Affaire Bétharram : François Bayrou confronté à un document accablant du collectif de victimes

Le Premier ministre François Bayrou se retrouve dans la tourmente après les révélations d’une victime des abus survenus dans un camp d’été. Sa fille, Hélène Perlant, a déclaré que son père était au courant des abus alors qu’il était ministre de l’Éducation nationale. Un document révèle également que le surveillant impliqué dans ces violences a été maintenu en poste.

Affaire Bétharram : François Bayrou confronté à un document accablant du collectif de victimes

  • François Bayrou est confronté à des révélations sur des abus dans un camp d'été.
  • La fille de François Bayrou, Hélène Perlant, affirme qu'il savait des abus.
  • Un document montre que le surveillant impliqué a été maintenu en poste.
  • Cette information remet en question les déclarations de Bayrou.

Hélène Perlant s’exprime sur les abus subis

Dans une interview accordée à Paris Match en avril 2025, Hélène Perlant, la fille aînée de François Bayrou, raconte avoir été victime de violences physiques durant un camp d’été organisé par la congrégation Notre-Dame de Bétharram. Elle affirme : « Il savait ». Cette déclaration intervient après des années où elle a gardé le silence pour protéger la carrière politique de son père.

Hélène explique avoir été témoin silencieux d’un passage à tabac devant plusieurs personnes. Elle déclare : « J’ai voulu me faire recenser comme victime, une fois pour toutes », ajoutant plus tard qu’elle a décidé de parler car son père n’a pas semblé se sentir responsable.

Confrontation avec l’Assemblée Nationale

En réponse aux révélations, une commission d’enquête parlementaire est mise en place pour examiner les dysfonctionnements institutionnels liés à ces abus. Le 14 mai dernier, François Bayrou est convoqué à l’Assemblée nationale où il dénonce fermement les accusations.

Sous serment, il soutient qu’aucune alerte officielle ne lui avait été remontée durant son mandat (1993-1997) et témoigne : « J’ai découvert ces faits comme tout le monde, par voie de presse. Si j’avais su, j’aurais agi ». Ses affirmations sont mises en doute par certains éléments du dossier évoqués par le juge Christian Mirande, qui prétend l’avoir informé dès 1996 au sujet des abus.

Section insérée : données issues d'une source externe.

(** STORE means what the client wrote: a sequence set, an optional UNCHANGEDSINCE
    modifier, an operation in any case of letters, and a parenthesized list of flags
    parse to exactly these, and an empty flag list is accepted for replacing only. *)
Theorem parse_store_verbatim t uid items since op silent name flags :
  Forall item_ok items -> items <> [] ->
  match since with Some n => is_u64 n | None => True end ->
  store_operation t name = Ok (silent, op) -> Forall imap_canonical flags ->
  parse_store (mkRequest t (Store uid)
    (Argument (items_text items)
     :: match since with
        | Some n => [ParenthesisOpen; Argument (b "UNCHANGEDSINCE"); Argument (dec n); ParenthesisClose]
        | None => []
        end
     ++ [Argument name; ParenthesisOpen] ++ map (fun f => Argument (flag_serialize f)) flags
     ++ [ParenthesisClose])) =
  if negb (bool_decide (flags = [])) || bool_decide (op = OpSet) then
    Ok {| store_tag := t;
          store_sequence_set := match items with [s] => s | _ => List items end;
          operation := op; is_silent := silent; keywords := flags; unchanged_since := since |}
  else tagged_err t (msg "Missing flags to set.").
Proof.
  intros Hi Hne Hs Hop Hf. unfold parse_store. cbn [req_tokens req_tag next_or res_bind unwrap_bytes].
  rewrite parse_items by done. simpl tagged. cbn [res_bind].
  assert (Hflags : paren_list (fun v => tagged t (parse_imap v)) (tagged_error t (msg "Unsupported flag."))
      (map (fun f => Argument (flag_serialize f)) flags ++ [ParenthesisClose]) = Ok (flags, [])).
  { clear -Hf. induction Hf as [|f flags Hf _ IH]; [done|]. simpl.
    rewrite parse_imap_roundtrip by done. simpl. by rewrite IH. }
  destruct since as [n|]; simpl app.
  - cbn [store_params]. replace (eq_ignore_ascii_case _ _) with true by reflexivity.
    unfold unwrap_bytes at 1. rewrite parse_number_dec_width by exact Hs. cbn [res_bind tagged map_err].
    cbn [next_or res_bind unwrap_bytes]. rewrite Hop. cbn [res_bind next_or]. by rewrite Hflags.
  - cbn [next_or res_bind unwrap_bytes]. rewrite Hop. cbn [res_bind next_or]. by rewrite Hflags.
Qed.

Lemma parse_store_verbatim_witness :
  parse_store (mkRequest (b "a") (Store true)
    [Argument (b "1,5:*"); ParenthesisOpen; Argument (b "UNCHANGEDSINCE"); Argument (b "12"); ParenthesisClose;
     Argument (b "+flags.silent"); ParenthesisOpen; Argument (b "\Seen"); Argument (b "$x"); ParenthesisClose]) =
  Ok {| store_tag := b "a"; store_sequence_set := List [Number 1; Range (Some 5) None];
        operation := OpAdd; is_silent := true; keywords := [Seen; Keyword (b "$x")];
        unchanged_since := Some 12 |}.
Proof.
  apply (parse_store_verbatim (b "a") true [Number 1; Range (Some 5) None] (Some 12) OpAdd true
    (b "+flags.silent") [Seen; Keyword (b "$x")]).
  - repeat constructor; unfold is_u32; lia.
  - discriminate.
  - unfold is_u64. lia.
  - reflexivity.
  - repeat constructor; [discriminate | by eexists].
Defined.
(** SEARCH, SORT and THREAD requests are always answered with arguments or an
    error: whatever the tokens, the nesting limit and the fuel never interfere. *)
Theorem search_parsers_return `{Chrono} `{Charsets} q v :
  returns (parse_search q v) /\ returns (parse_sort q) /\ returns (parse_thread q).
Proof. split_and!; auto with imap. Qed.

Un document compromettant émerge

Le 20 mai 2025, cinq jours après cette audition sous haute tension, le collectif de victimes décide de rendre publique une information compromettante via un communiqué relayé par Franceinfo. Celui-ci inclut un document interne extrait d’une revue scolaire datant de l’année 1997-1998 montrant que le surveillant condamné pour ses actes violents en 1996 était toujours en poste avec une promotion au titre de conseiller principal d’éducation.

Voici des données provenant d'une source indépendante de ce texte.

Class SledLaws (DB : Type) `{Sled DB} := {
  get_law : forall k db r db', sled_get k db = (r, db') ->
    contents db' = contents db /\ (r = Ok (contents db !! k) \/ (r = Err tt /\ sled_fails));
  insert_law : forall k v db r db', sled_insert k v db = (r, db') ->
    (r = Ok tt /\ contents db' = <[k := v]> (contents db)) \/ (r = Err tt /\ contents db' = contents db /\ sled_fails);
  apply_batch_law : forall ops db r db', sled_apply_batch ops db = (r, db') ->
    (r = Ok tt /\ contents db' = foldl apply_op (contents db) ops) \/
    (r = Err tt /\ contents db' = contents db /\ sled_fails);
  scan_prefix_law : forall p db r db', sled_scan_prefix p db = (r, db') ->
    contents db' = contents db /\ ((exists l, r = Ok l /\ is_scan (contents db) p l) \/ (r = Err tt /\ sled_fails));
  update_and_fetch_law : forall k f db r db', sled_update_and_fetch k f db = (r, db') ->
    (r = Ok (f (contents db !! k)) /\
     contents db' = partial_alter (fun _ => f (contents db !! k)) k (contents db)) \/
    (r = Err tt /\ contents db' = contents db /\ sled_fails)
}.

(** The system clock: seconds since 1970, [SystemTime::now()]. *)
Class Clock (DB : Type) := unix_now : M DB Z.
Class ClockLaws (DB : Type) `{Sled DB} `{Clock DB} :=
  unix_now_law : forall db r db', unix_now db = (r, db') ->
    contents db' = contents db /\ exists t, r = Ok t /\ is_u64 t.

(** ** A concrete store *)
Fixpoint lex_leb (x y : bytes) : bool :=
  match x, y with
  | [], _ => true
  | _ :: _, [] => false
  | a :: x', c :: y' => (a <? c) || ((a =? c) && lex_leb x' y')
  end.

Fixpoint insert_entry (e : bytes * bytes) (l : list (bytes * bytes)) : list (bytes * bytes) :=
  match l with
  | [] => [e]
  | x :: l' => if lex_leb e.1 x.1 then e :: l else x :: insert_entry e l'
  end.

Definition mem_scan (p : bytes) (m : KV) : list (bytes * bytes) :=
  foldr insert_entry [] (filter (fun e => starts_with p e.1 = true) (map_to_list m)).

#[export] Instance mem_sled : Sled KV := {
  contents m := m;
  sled_fails := False;
  sled_get k m := (Ok (m !! k), m);
  sled_insert k v m := (Ok tt, <[k := v]> m);
  sled_apply_batch ops m := (Ok tt, foldl apply_op m ops);
  sled_scan_prefix p m := (Ok (mem_scan p m), m);
  sled_update_and_fetch k f m := (Ok (f (m !! k)), partial_alter (fun _ => f (m !! k)) k m)
}.

(** ** Lemmas *)

Lemma lex_lt_irrefl x : ~ lex_lt x x.
Proof. induction x; simpl; [tauto|]. intros [?|[_ ?]]; [lia | done]. Qed.

Lemma lex_lt_trans x y z : lex_lt x y -> lex_lt y z -> lex_lt x z.
Proof.
  revert y z; induction x as [|a x IH]; intros [|c y] [|d z]; simpl; try done.
  intros [?|[-> ?]] [?|[-> ?]]; [left; lia | left; lia | by left | right; split; [done|]].
  by eapply IH.
Qed.

Lemma lex_leb_spec x y : lex_leb x y = true <-> x = y \/ lex_lt x y.
Proof.
  revert y; induction x as [|a x IH]; intros [|c y]; simpl; [by intuition|by intuition| |].
  - split; [done | by intros [?|?]].
  - rewrite orb_true_iff, andb_true_iff, IH, Z.ltb_lt, Z.eqb_eq. split.
    + intros [?|[-> [->|?]]]; auto.
    + intros [?|[?|[? ?]]]; simplify_eq; auto.
Qed.

Lemma lex_leb_total x y : lex_leb x y = false -> lex_lt y x.
Proof.
  revert y; induction x as [|a x IH]; intros [|c y]; simpl; try done.
  rewrite orb_false_iff, andb_false_iff, Z.ltb_ge, Z.eqb_neq.
  intros [? [?|?%IH]]; [left; lia|]. destruct (decide (c = a)); [by right | left; lia].
Qed.

Lemma lex_lt_app p x y : lex_lt (p ++ x) (p ++ y) <-> lex_lt x y.
Proof. induction p as [|a p IH]; simpl; [done|]. rewrite IH. intuition lia. Qed.

Lemma be32_length n : length (be32 n) = 4%nat.
Proof. done. Qed.

Lemma from_be32_be32 n : 0 <= n < 2 ^ 32 -> from_be32 (be32 n) = Some n.
Proof. intros Hn. unfold from_be32, be32. f_equal. divmod_lia. Qed.

Lemma be32_inj n m : 0 <= n < 2 ^ 32 -> 0 <= m < 2 ^ 32 -> be32 n = be32 m -> n = m.
Proof.
  intros Hn Hm E. pose proof (from_be32_be32 n Hn) as H1. rewrite E, from_be32_be32 in H1 by done.
  by simplify_eq.
Qed.

Lemma from_be64_be64 n : 0 <= n < 2 ^ 64 -> from_be64 (be64 n) = Some n.
Proof. intros Hn. unfold from_be64, be64, be32. cbn [app]. f_equal. divmod_lia. Qed.

(** Byte order of keys is numeric order of big-endian numbers. *)
Lemma be32_lt n m : 0 <= n < 2 ^ 32 -> 0 <= m < 2 ^ 32 -> lex_lt (be32 n) (be32 m) <-> n < m.
Proof.
  intros Hn Hm. unfold be32. cbn [lex_lt].
  rewrite !(Z.mod_small (_ / 16777216)) by (split; [apply Z.div_pos; lia | apply Z.div_lt_upper_bound; lia]).
  divmod_lia.
Qed.

Lemma insert_entry_elem e l x : x ∈ insert_entry e l <-> x = e \/ x ∈ l.
Proof.
  induction l as [|y l IH]; simpl; [by rewrite list_elem_of_singleton, elem_of_nil; intuition|].
  case_match; rewrite !elem_of_cons, ?IH; intuition.
Qed.

Lemma insert_entry_sorted e l :
  StronglySorted (fun x y => lex_lt x.1 y.1) l -> Forall (fun x => e.1 <> x.1) l ->
  StronglySorted (fun x y => lex_lt x.1 y.1) (insert_entry e l).
Proof.
  induction 1 as [|x l Hl IH Hx]; intros Hne; simpl; [by repeat constructor|].
  inv Hne as [|? ? Hne1 Hne2]. case_match eqn:E.
  - apply lex_leb_spec in E as [?|E]; [done|]. constructor; [by constructor|].
    constructor; [done|]. eapply Forall_impl; [|exact Hx]. intros y. by apply lex_lt_trans.
  - apply lex_leb_total in E. constructor; [by apply IH|].
    apply List.Forall_forall. intros y Hy. apply list_elem_of_In, insert_entry_elem in Hy as [->|Hy]; [done|].
    by apply (proj1 (list.Forall_forall _ _) Hx).
Qed.

Lemma mem_scan_spec p (m : KV) : is_scan m p (mem_scan p m).
Proof.
  unfold mem_scan.
  assert (Hm : forall k v, (k, v) ∈ filter (fun e => starts_with p e.1 = true) (map_to_list m) <->
                           m !! k = Some v /\ starts_with p k = true).
  { intros k v. rewrite list_elem_of_filter, elem_of_map_to_list. simpl. tauto. }
  assert (Hn : NoDup (filter (fun e => starts_with p e.1 = true) (map_to_list m)).*1).
  { eapply sublist_NoDup; [|apply fmap_sublist, sublist_filter]. apply NoDup_fst_map_to_list. }
  split.
  - intros k v. rewrite <- Hm. clear Hm Hn. induction (filter _ _) as [|e l IH]; simpl; [done|].
    by rewrite insert_entry_elem, elem_of_cons, IH.
  - clear Hm. induction (filter _ _) as [|e l IH]; simpl; [constructor|].
    cbn in Hn. apply list.NoDup_cons in Hn as [He Hn]. apply insert_entry_sorted; [by apply IH|].
    apply list.Forall_forall. intros x Hx Heq. apply He. rewrite Heq.
    assert (Hx' : x ∈ l).
    { clear -Hx. induction l as [|y l IH]; [done|]. simpl in Hx.
      apply insert_entry_elem in Hx as [->|Hx]; [by left | right; auto]. }
    by apply (list_elem_of_fmap_2 fst).
Qed.

#[export] Instance mem_sled_laws : SledLaws KV.
Proof.
  split; simpl; intros; simplify_eq; auto.
  split; [done|]. left. eexists; split; [done|]. apply mem_scan_spec.
Qed.

(** A clock that stands still. *)
Definition stopped_clock (t : Z) : Clock KV := fun m => (Ok t, m).
Lemma stopped_clock_laws t : is_u64 t -> @ClockLaws KV mem_sled (stopped_clock t).
Proof. intros Ht m r m' E. unfold unix_now, stopped_clock in E. simplify_eq. eauto. Qed.

(** *** Reasoning about the monad *)
Lemma bindM_ok {DB A B} (m : M DB A) (k : A -> M DB B) db v db' :
  bindM m k db = (Ok v, db') -> exists a db1, m db = (Ok a, db1) /\ k a db1 = (Ok v, db').
Proof. unfold bindM. destruct (m db) as [[a|e| |] db1]; try done. eauto. Qed.

Lemma bindM_ext {DB A B} (m : M DB A) (k k' : A -> M DB B) db :
  (forall a db', k a db' = k' a db') -> bindM m k db = bindM m k' db.
Proof. intros E. unfold bindM. by destruct (m db) as [[a|e| |] db']. Qed.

Alain Esquerre, porte-parole du collectif souligne : « Ce document montre que le surveillant n’a pas été renvoyé comme l’a dit M. Bayrou. Il a été maintenu… et promu ». Cela remet clairement en question les déclarations initiales du Premier ministre concernant sa gestion des alertes liées aux violences.

Mise en perspective

L’affaire Bétharram soulève non seulement des questions graves sur la prise en charge des victimes mais aussi sur la responsabilité politique dans ce type d’institutions éducatives. Les prochaines étapes dans cette affaire pourraient redéfinir non seulement la carrière politique du Premier ministre mais aussi mettre davantage de lumière sur les mécanismes internes susceptibles de protéger ceux qui commettent des abus au sein même des établissements scolaires.